(* ===== verification/AgentHandler.v ===== *)
(** sms-agent-handler: the HTTP endpoint that agents report to
    (handler/rest/), and the promise it makes together with the sweeper of
    sms-monitoring: nobody is reported silent who was heard of in time. *)
From S2P Require Import Prelude GoStd Json Redis Host Http Monitoring Broker MonitoringWorkers.

Section agent_handler.
Context {W} {srv : Host W}.

(** *** heartbeat_handler.go *)
Definition decode_heartbeat (s : string) : option string :=
  j ← decode_first s; m ← members j; string_field "server_id" m.

Definition zsetKey : string := "monitoring:agent:heartbeats".
Definition streamKey : string := "sms.events.heartbeat".

Definition HandleHeartbeat (r : request) : proc W response :=
  match (match Body r with Ok s => decode_heartbeat s | Err _ => None end) with
  | None => mret (http_Error "Invalid payload" StatusBadRequest)
  | Some serverID =>
    if String.eqb serverID "" then mret (http_Error "server_id is required" StatusBadRequest)
    else
      now <-- time_Now;
      r <-- rdb (ZAdd zsetKey serverID (Unix now));
      match r with
      | Err _ => mret (http_Error "Internal server error" StatusInternalServerError)
      | Ok _ =>
        rdb (XAdd streamKey None [("server_id", serverID)]) ;;-      (* an error is only logged *)
        mret {| rs_status := StatusOK; rs_header := [("Content-Type", "application/json")];
                rs_body := "{" +:+ quote "status" +:+ ": " +:+ quote "ok" +:+ "}" |}
      end
  end.

(** *** middleware.go *)
Definition Middleware (masterKey : string) (next : request -> proc W response) (r : request) : proc W response :=
  let expectedKey := TrimSpace masterKey in
  let providedKey := Header_Get (Header r) "X-Master-Key" in
  if String.eqb providedKey "" || negb (String.eqb providedKey expectedKey)
  then mret (http_Error "Unauthorized: Invalid or missing X-Master-Key" StatusUnauthorized)
  else next r.

(** app/run.go: the routes; the router (gorilla/mux) answers the other paths
    and methods itself. *)
Definition agent_router (masterKey path : string) (r : request) : proc W response :=
  if negb (String.eqb path "/api/v1/agent/heartbeat") then mret (http_Error "404 page not found" StatusNotFound)
  else if negb (String.eqb (Method r) "POST")
  then mret {| rs_status := StatusMethodNotAllowed; rs_header := []; rs_body := "" |}
  else Middleware masterKey HandleHeartbeat r.
End agent_handler.

(** ** What a request comes to *)
Definition beat_ok : response := {|
  rs_status := StatusOK; rs_header := [("Content-Type", "application/json")];
  rs_body := "{" +:+ quote "status" +:+ ": " +:+ quote "ok" +:+ "}" |}.

(** The refusal of a request, or the server it speaks for. *)
Definition beat (masterKey path : string) (r : request) : response + string :=
  let key := Header_Get (Header r) "X-Master-Key" in
  if negb (String.eqb path "/api/v1/agent/heartbeat") then inl (http_Error "404 page not found" StatusNotFound)
  else if negb (String.eqb (Method r) "POST")
  then inl {| rs_status := StatusMethodNotAllowed; rs_header := []; rs_body := "" |}
  else if String.eqb key "" || negb (String.eqb key (TrimSpace masterKey))
  then inl (http_Error "Unauthorized: Invalid or missing X-Master-Key" StatusUnauthorized)
  else match (match Body r with Ok s => decode_heartbeat s | Err _ => None end) with
       | None => inl (http_Error "Invalid payload" StatusBadRequest)
       | Some id => if String.eqb id "" then inl (http_Error "server_id is required" StatusBadRequest) else inr id
       end.

(** Redis after the score of [id] was written at [now]. *)
Definition heard (id : string) (now : Z) (r : rstate) : rstate :=
  set_zset zsetKey (<[id := Unix now]> (zset_at r zsetKey)) r.

Section agent_spec.
Context {W} {srv : Host W} `{!HostLaws srv}.

Lemma HandleHeartbeat_spec r id w :
  (match Body r with Ok s => decode_heartbeat s | Err _ => None end) = Some id -> id <> "" ->
  wp (HandleHeartbeat r) (fun a w' => exists now, (clock (view w) <= now <= clock (view w'))%Z /\
    let r1 := heard id now (redis (view w)) in
    (a = beat_ok /\ (redis (view w') = r1 \/ exists st,
       xadd_spec None [("server_id", id)] (stream_at r1 streamKey) st /\ redis (view w') = set_stream streamKey st r1)) \/
    (a = http_Error "Internal server error" StatusInternalServerError /\
       (redis (view w') = redis (view w) \/ redis (view w') = r1))) w.
Proof.
  intros Hb Hid. unfold HandleHeartbeat. rewrite Hb, (proj2 (String.eqb_neq _ _) Hid).
  apply wp_bind, wp_now. intros now w1 Hnow Hv1. apply wp_bind, wp_rdb; rewrite Hv1; cbn [clock redis].
  - intros [] w2 t s' Ht Hv2 ->. apply wp_bind, wp_rdb; rewrite Hv2; cbn [clock redis].
    + intros [] w3 t3 s3 Ht3 Hv3 (st & Hst & ->). apply wp_ret. exists now. rewrite Hv3. split; [cbn; lia|].
      left. split; [done|]. right. by exists st.
    + intros e w3 t3 s3 Ht3 Hv3 Hf. apply wp_ret. exists now. rewrite Hv3. split; [cbn; lia|].
      left. split; [done|]. destruct Hf as [->|[([] & st & Hst & ->)|[]]]; [by left|]. right. by exists st.
  - intros e w2 t s' Ht Hv2 Hf. apply wp_ret. exists now. rewrite Hv2. split; [cbn; lia|].
    right. split; [done|]. destruct Hf as [->|[([] & ->)|[]]]; auto.
Qed.

Lemma agent_router_spec masterKey path r w :
  wp (agent_router masterKey path r) (fun a w' =>
    match beat masterKey path r with
    | inl refusal => a = refusal /\ w' = w
    | inr id => exists now, (clock (view w) <= now <= clock (view w'))%Z /\
        let r1 := heard id now (redis (view w)) in
        (a = beat_ok /\ (redis (view w') = r1 \/ exists st,
           xadd_spec None [("server_id", id)] (stream_at r1 streamKey) st /\ redis (view w') = set_stream streamKey st r1)) \/
        (a = http_Error "Internal server error" StatusInternalServerError /\
           (redis (view w') = redis (view w) \/ redis (view w') = r1))
    end) w.
Proof.
  unfold agent_router, beat, Middleware. destruct (negb _); [by apply wp_ret|]. destruct (negb _); [by apply wp_ret|].
  destruct (_ || _); [by apply wp_ret|].
  destruct (match Body r with Ok s => decode_heartbeat s | Err _ => None end) as [id|] eqn:Eb.
  - destruct (String.eqb_spec id "") as [->|Hid]; [|by apply HandleHeartbeat_spec].
    unfold HandleHeartbeat. rewrite Eb. by apply wp_ret.
  - unfold HandleHeartbeat. rewrite Eb. by apply wp_ret.
Qed.

Context (evals : W -> list (string * bool)) `{!Frame srv evals}.

Lemma agent_router_evals masterKey path r w :
  wp (agent_router masterKey path r) (fun _ w' => evals w' = evals w) w.
Proof.
  unfold agent_router, Middleware, HandleHeartbeat. repeat (case_match; try by apply wp_ret).
  apply wp_bind, wp_bind. eapply wp_mono; [apply (wp_frame srv evals)|]. cbn beta. intros t w1 E1. apply wp_ret.
  apply wp_bind. eapply wp_mono; [apply (wp_frame srv evals)|]. cbn beta. intros [u|e] w2 E2.
  - apply wp_bind. eapply wp_mono; [apply (wp_frame srv evals)|]. cbn beta. intros u' w3 E3. apply wp_ret. congruence.
  - apply wp_ret. congruence.
Qed.

(** Server [id] was heard of at [since] or later. *)
Definition known_since (id : string) (since : Z) (w : W) : Prop :=
  (since <= clock (view w))%Z /\ exists s, heartbeats w !! id = Some s /\ (Unix since <= s)%Z.

(** Later requests do not make a server older. *)
Lemma agent_router_known masterKey path r id since w :
  known_since id since w ->
  wp (agent_router masterKey path r) (fun _ w' => known_since id since w' /\ evals w' = evals w) w.
Proof.
  intros (Hc & s & Hs & Hle). apply wp_and; [|apply agent_router_evals].
  eapply wp_mono; [apply agent_router_spec|]. cbn beta. intros a w'. destruct (beat masterKey path r) as [|j].
  { intros [_ ->]. split; [done|]. by exists s. }
  intros (now & [Hn1 Hn2] & Hr). split; [lia|].
  assert (heartbeats w' = heartbeats w \/ heartbeats w' = <[j := Unix now]> (heartbeats w)) as Hh.
  { unfold heartbeats. destruct Hr as [[_ [->|(st & _ & ->)]]|[_ [->| ->]]]; [right|right|by left|right];
      unfold heard; cbn -[zset_at]; try by rewrite zset_at_set_zset.
    unfold zset_at. cbn. by rewrite lookup_insert_eq. }
  destruct Hh as [-> | ->]; [by exists s|].
  destruct (decide (j = id)) as [->|Hne]; [rewrite lookup_insert_eq|rewrite lookup_insert_ne by done; by exists s].
  exists (Unix now). split; [done|]. apply Unix_mono. lia.
Qed.
End agent_spec.

(** What the endpoint does with a request, whatever commands fail: a wrong
    path, method, key or body is refused and changes nothing; otherwise the
    answer is 200 exactly when the time of the request was recorded for the
    server the body names, and one heartbeat event at most was appended; a 500
    may have recorded the time and appends nothing. *)
Theorem heartbeat_effect {W} {srv : Host W} `{!HostLaws srv} (masterKey path : string) (r : request) (w : W) :
  wp (agent_router masterKey path r) (fun a w' =>
    match beat masterKey path r with
    | inl refusal => a = refusal /\ w' = w
    | inr id => exists now, (clock (view w) <= now <= clock (view w'))%Z /\
        let r1 := heard id now (redis (view w)) in
        (a = beat_ok /\ (redis (view w') = r1 \/ exists st,
           xadd_spec None [("server_id", id)] (stream_at r1 streamKey) st /\ redis (view w') = set_stream streamKey st r1)) \/
        (a = http_Error "Internal server error" StatusInternalServerError /\
           (redis (view w') = redis (view w) \/ redis (view w') = r1))
    end) w.
Proof. apply agent_router_spec. Qed.

Definition beat_request (key id : string) : request := {|
  Method := "POST"; Header := {["X-Master-Key" := [key]]}; Query := fun _ => "";
  Body := Ok ("{" +:+ quote "server_id" +:+ ":" +:+ quote id +:+ "}") |}.

Lemma heartbeat_effect_witness :
  let w0 : hview * list fault := (HView 0 empty_redis, [FailAfter]) in
  (agent_router (srv := flaky_host) "key" "/api/v1/agent/heartbeat" (beat_request "key" "c") w0).1 =
    http_Error "Internal server error" StatusInternalServerError /\
  (agent_router (srv := flaky_host) "key" "/api/v1/agent/heartbeat" (beat_request "kez" "c") w0).1 =
    http_Error "Unauthorized: Invalid or missing X-Master-Key" StatusUnauthorized /\
  wp (agent_router (srv := flaky_host) "key" "/api/v1/agent/heartbeat" (beat_request "key" "c")) (fun a w' =>
    exists now, (0 <= now <= clock (view (Service := flaky_host) w'))%Z /\
      let r1 := heard "c" now empty_redis in
      (a = beat_ok /\ (redis (view (Service := flaky_host) w') = r1 \/ exists st,
         xadd_spec None [("server_id", "c")] (stream_at r1 streamKey) st /\
         redis (view (Service := flaky_host) w') = set_stream streamKey st r1)) \/
      (a = http_Error "Internal server error" StatusInternalServerError /\
         (redis (view (Service := flaky_host) w') = empty_redis \/ redis (view (Service := flaky_host) w') = r1))) w0.
Proof.
  cbv zeta. split; [by vm_compute|]. split; [by vm_compute|].
  pose proof (heartbeat_effect (srv := flaky_host) "key" "/api/v1/agent/heartbeat" (beat_request "key" "c")
    (HView 0 empty_redis, [FailAfter])) as E.
  replace (beat "key" "/api/v1/agent/heartbeat" (beat_request "key" "c")) with (@inr response string "c") in E
    by (by vm_compute). exact E.
Defined.



(** With the same key the agent and the sweeper see one table. *)
Lemma heartbeat_keys_agree : zsetKey = AgentHeartbeatZSetKey.
Proof. reflexivity. Qed.
(* ===== verification/ReportPool.v ===== *)
(** sms-reporting: the pool of report workers (service/reporting_worker.go:
    Start, worker, EnqueueReport, Stop) and the shutdown of the service
    (app/run.go), as a step relation: the goroutines that call EnqueueReport,
    the workers and the main goroutine take steps in any order.  What a worker
    does with one report is [Reporting.processReport]; here it is the time
    between [receive] and [finish]. *)
From S2P Require Import Prelude Reporting.

(** Who calls EnqueueReport: a gRPC handler or the job of the scheduler. *)
Inductive origin := Grpc | Cron.

Inductive worker := Idle | Busy (req : ReportRequest) | Returned.

(** The main goroutine: it waits for a signal, in [GracefulStop], in the [Wait]
    of [Stop] with the channel closed, or past it. *)
Inductive phase := Serving | Draining | Closing | Stopped.

#[export] Instance origin_eq_dec : EqDecision origin.
Proof. solve_decision. Defined.
#[export] Instance worker_eq_dec : EqDecision worker.
Proof. solve_decision. Defined.
#[export] Instance phase_eq_dec : EqDecision phase.
Proof. solve_decision. Defined.

Record pool := Pool {
  p_phase : phase;
  p_senders : list (origin * ReportRequest);      (* inside EnqueueReport *)
  jobQueue : list ReportRequest;
  p_workers : list worker;
  (* a record of what was sent, taken and finished, in order *)
  p_sent : list ReportRequest; p_taken : list ReportRequest; p_done : list ReportRequest;
}.

Definition NewReportingWorker_sizes (workerCount jobQueueSize : Z) : Z * Z :=
  (if (workerCount <=? 0)%Z then 5 else workerCount, if (jobQueueSize <=? 0)%Z then 100 else jobQueueSize)%Z.

Definition closed (p : pool) : bool := bool_decide (p_phase p = Closing \/ p_phase p = Stopped).

(** [Start]: as many workers as configured. *)
Definition Start (workerCount : nat) : pool := Pool Serving [] [] (replicate workerCount Idle) [] [] [].

(** ** The steps *)
Definition enqueue (o : origin) (req : ReportRequest) (p : pool) : pool :=
  Pool (p_phase p) (p_senders p ++ [(o, req)]) (jobQueue p) (p_workers p) (p_sent p) (p_taken p) (p_done p).

(** [w.jobQueue <- req] goes through. *)
Definition sent (before after : list (origin * ReportRequest)) (req : ReportRequest) (p : pool) : pool :=
  Pool (p_phase p) (before ++ after) (jobQueue p ++ [req]) (p_workers p) (p_sent p ++ [req]) (p_taken p) (p_done p).
Section request.
Context {W R} {wo : SharedWorld W rtables R} `{rp : ReportStore}.
Context (queue : W -> list ReportRequest) `{!Frame world_host queue} `{!Frame world_db queue}.
Context (EnqueueReport : ReportRequest -> proc W unit).
Context (Henq : forall r w, wp (EnqueueReport r) (fun _ w' => tables w' = tables w /\ host w' = host w /\
  queue w' = queue w ++ [r]) w).

(** A request to the host or the database leaves the queue alone. *)
Lemma queue_now (w : W) : wp time_Now (fun _ w' => queue w' = queue w) w.
Proof. apply wp_bind. eapply wp_mono; [apply (wp_frame world_host queue)|]. intros. by apply wp_ret. Qed.
Lemma queue_uuid (w : W) : wp uuid_New (fun _ w' => queue w' = queue w) w.
Proof. apply wp_bind. eapply wp_mono; [apply (wp_frame world_host queue)|]. intros. by apply wp_ret. Qed.
Lemma queue_exec {A} (f : rtables -> res A * rtables) (w : W) : wp (exec f) (fun _ w' => queue w' = queue w) w.
Proof. apply wp_bind. eapply wp_mono; [apply (wp_frame world_db queue)|]. intros. by apply wp_ret. Qed.

Lemma CreateReportRequest_spec r (w : W) x :
  tables w = DView x None ->
  wp (CreateReportRequest r) (fun a w' => queue w' = queue w /\ redis (host w') = redis (host w) /\ exists x1 x' t,
    rtc R x x1 /\ tables w' = DView x' None /\
    (x' = RTables (requests x1 ++ [stamped t r]) (rservers x1) \/ x' = x1 /\ is_ok a = false) /\
    (forall e, a = Err e -> Answers wo -> (insert_request (stamped t r) x1).1 = Err e)) w.
Proof.
  intros Hv. eapply wp_mono; [apply wp_and; [|by apply stamped_shared]|].
  - instantiate (1 := fun _ w' => queue w' = queue w). apply wp_bind. eapply wp_mono; [apply queue_now|]. cbn beta.
    intros t w1 Q1. eapply wp_mono; [apply queue_exec|]. cbn beta. intros a w2 Q2. congruence.
  - cbn beta. intros a w' (Hq & Hr & t & x1 & x' & Hx1 & Hv' & Hx). split_and!; [done..|]. exists x1, x', t. split; [done|]. split; [done|].
    destruct a as [[]|e].
    + split; [|done]. unfold insert_request in Hx. destruct (_ && _); [|done]. injection Hx as <-. auto.
    + destruct Hx as [Hx Ha]. split.
      * destruct Hx as [->|[[] E]]; [by right|]. unfold insert_request in E. destruct (_ && _); [|done].
        injection E as <-. by left.
      * intros e' [= <-] Hans. by destruct (Ha Hans).
Qed.

(** What became of a call. *)
Definition accepted_or_not (q : RequestReportRequest) (w : W) (x : rtables)
    (r : outcome RequestReportResponse) (w' : W) : Prop :=
  redis (host w') = redis (host w) /\ exists x', tables w' = DView x' None /\
  match r with
  | Reply a => a = accepted /\ exists start end_ req t, well_formed q start end_ /\ pending q start end_ req /\
      among R (fun x1 x' => x' = RTables (requests x1 ++ [stamped t req]) (rservers x1)) x x' /\
      queue w' = queue w ++ [req]
  | Refused st => queue w' = queue w /\
      ((s_code st = InvalidArgument /\ x' = x /\ forall start end_, ~ well_formed q start end_) \/
       exists start end_ req t, well_formed q start end_ /\ pending q start end_ req /\
         among R (fun x1 x' => (x' = x1 \/ x' = RTables (requests x1 ++ [stamped t req]) (rservers x1)) /\
           (Answers wo -> is_ok (insert_request (stamped t req) x1).1 = false)) x x')
  | Panicked => False
  end.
====
**WHAT YOU HAVE TO DO**
Find and copy each line above that includes the string "StatusMethodNotAllowed".

**TASK ANSWER**
  then mret {| rs_status := StatusMethodNotAllowed; rs_header := []; rs_body := "" |}
  then inl {| rs_status := StatusMethodNotAllowed; rs_header := []; rs_body := "" |}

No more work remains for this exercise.